(Task description): Once the line with "Import SdsSpec Zsl ZslSpec." is found, repeat exactly that line and every one after it until the data below ends, including the last line.

Segment Open

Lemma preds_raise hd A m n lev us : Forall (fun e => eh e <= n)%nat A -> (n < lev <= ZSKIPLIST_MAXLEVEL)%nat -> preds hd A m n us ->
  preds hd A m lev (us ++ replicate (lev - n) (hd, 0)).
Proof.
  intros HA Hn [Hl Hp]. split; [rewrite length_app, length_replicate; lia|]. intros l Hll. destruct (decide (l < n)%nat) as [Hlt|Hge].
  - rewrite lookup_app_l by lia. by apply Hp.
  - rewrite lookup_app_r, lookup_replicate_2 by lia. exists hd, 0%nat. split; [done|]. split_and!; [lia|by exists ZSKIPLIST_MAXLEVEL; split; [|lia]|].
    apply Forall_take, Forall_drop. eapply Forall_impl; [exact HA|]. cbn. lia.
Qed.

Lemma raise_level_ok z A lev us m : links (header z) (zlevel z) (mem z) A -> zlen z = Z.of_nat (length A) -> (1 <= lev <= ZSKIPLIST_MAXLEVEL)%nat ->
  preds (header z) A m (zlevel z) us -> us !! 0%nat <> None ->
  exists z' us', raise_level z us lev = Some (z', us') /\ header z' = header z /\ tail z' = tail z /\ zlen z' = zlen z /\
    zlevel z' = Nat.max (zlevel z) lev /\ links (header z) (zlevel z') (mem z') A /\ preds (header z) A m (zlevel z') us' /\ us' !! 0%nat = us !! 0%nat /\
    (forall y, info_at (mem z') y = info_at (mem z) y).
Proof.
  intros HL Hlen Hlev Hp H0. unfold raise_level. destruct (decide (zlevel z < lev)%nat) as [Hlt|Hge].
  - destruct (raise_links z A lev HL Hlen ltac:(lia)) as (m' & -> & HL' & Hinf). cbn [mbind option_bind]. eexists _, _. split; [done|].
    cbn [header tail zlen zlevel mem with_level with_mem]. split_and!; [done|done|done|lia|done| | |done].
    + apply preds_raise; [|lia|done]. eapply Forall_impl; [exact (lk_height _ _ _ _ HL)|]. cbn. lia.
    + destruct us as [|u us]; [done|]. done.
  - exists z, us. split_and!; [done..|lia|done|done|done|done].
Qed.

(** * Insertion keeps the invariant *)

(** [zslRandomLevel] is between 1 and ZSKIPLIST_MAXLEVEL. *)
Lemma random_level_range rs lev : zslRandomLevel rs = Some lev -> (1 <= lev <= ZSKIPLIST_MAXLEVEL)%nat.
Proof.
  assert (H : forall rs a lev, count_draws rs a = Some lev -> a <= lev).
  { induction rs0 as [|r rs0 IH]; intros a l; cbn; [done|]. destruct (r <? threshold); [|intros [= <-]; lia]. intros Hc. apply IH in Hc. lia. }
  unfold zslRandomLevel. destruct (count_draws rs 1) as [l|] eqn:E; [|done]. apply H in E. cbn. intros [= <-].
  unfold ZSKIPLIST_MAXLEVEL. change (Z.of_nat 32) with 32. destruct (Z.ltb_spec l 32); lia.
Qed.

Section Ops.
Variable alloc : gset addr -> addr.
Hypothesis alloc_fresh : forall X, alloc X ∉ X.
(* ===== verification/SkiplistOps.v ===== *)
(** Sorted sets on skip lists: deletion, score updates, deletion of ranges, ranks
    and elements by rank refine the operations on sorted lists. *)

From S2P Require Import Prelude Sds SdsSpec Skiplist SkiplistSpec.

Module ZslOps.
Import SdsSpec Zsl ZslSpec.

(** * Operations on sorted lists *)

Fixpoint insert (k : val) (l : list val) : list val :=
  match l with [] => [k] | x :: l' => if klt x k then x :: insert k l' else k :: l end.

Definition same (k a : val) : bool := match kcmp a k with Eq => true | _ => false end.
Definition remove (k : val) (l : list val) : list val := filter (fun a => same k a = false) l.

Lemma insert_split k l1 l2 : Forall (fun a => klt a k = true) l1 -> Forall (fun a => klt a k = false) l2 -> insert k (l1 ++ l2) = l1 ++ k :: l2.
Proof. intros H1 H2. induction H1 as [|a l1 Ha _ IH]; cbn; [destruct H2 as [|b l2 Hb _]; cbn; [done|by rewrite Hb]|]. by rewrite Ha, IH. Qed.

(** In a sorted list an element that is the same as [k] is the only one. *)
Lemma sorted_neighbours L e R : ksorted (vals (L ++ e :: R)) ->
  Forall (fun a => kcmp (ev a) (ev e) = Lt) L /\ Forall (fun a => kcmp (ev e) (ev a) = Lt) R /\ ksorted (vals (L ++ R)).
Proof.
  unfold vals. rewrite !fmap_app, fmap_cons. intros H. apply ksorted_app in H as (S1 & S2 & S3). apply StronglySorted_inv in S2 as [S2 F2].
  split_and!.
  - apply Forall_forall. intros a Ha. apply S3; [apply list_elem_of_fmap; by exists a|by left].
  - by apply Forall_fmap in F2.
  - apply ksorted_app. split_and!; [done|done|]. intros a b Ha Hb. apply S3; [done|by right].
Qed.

Segment Closed

(Final answer):
Import SdsSpec Zsl ZslSpec.

(** * Operations on sorted lists *)

Fixpoint insert (k : val) (l : list val) : list val :=
  match l with [] => [k] | x :: l' => if klt x k then x :: insert k l' else k :: l end.

Definition same (k a : val) : bool := match kcmp a k with Eq => true | _ => false end.
Definition remove (k : val) (l : list val) : list val := filter (fun a => same k a = false) l.

Lemma insert_split k l1 l2 : Forall (fun a => klt a k = true) l1 -> Forall (fun a => klt a k = false) l2 -> insert k (l1 ++ l2) = l1 ++ k :: l2.
Proof. intros H1 H2. induction H1 as [|a l1 Ha _ IH]; cbn; [destruct H2 as [|b l2 Hb _]; cbn; [done|by rewrite Hb]|]. by rewrite Ha, IH. Qed.

(** In a sorted list an element that is the same as [k] is the only one. *)
Lemma sorted_neighbours L e R : ksorted (vals (L ++ e :: R)) ->
  Forall (fun a => kcmp (ev a) (ev e) = Lt) L /\ Forall (fun a => kcmp (ev e) (ev a) = Lt) R /\ ksorted (vals (L ++ R)).
Proof.
  unfold vals. rewrite !fmap_app, fmap_cons. intros H. apply ksorted_app in H as (S1 & S2 & S3). apply StronglySorted_inv in S2 as [S2 F2].
  split_and!.
  - apply Forall_forall. intros a Ha. apply S3; [apply list_elem_of_fmap; by exists a|by left].
  - by apply Forall_fmap in F2.
  - apply ksorted_app. split_and!; [done|done|]. intros a b Ha Hb. apply S3; [done|by right].
Qed.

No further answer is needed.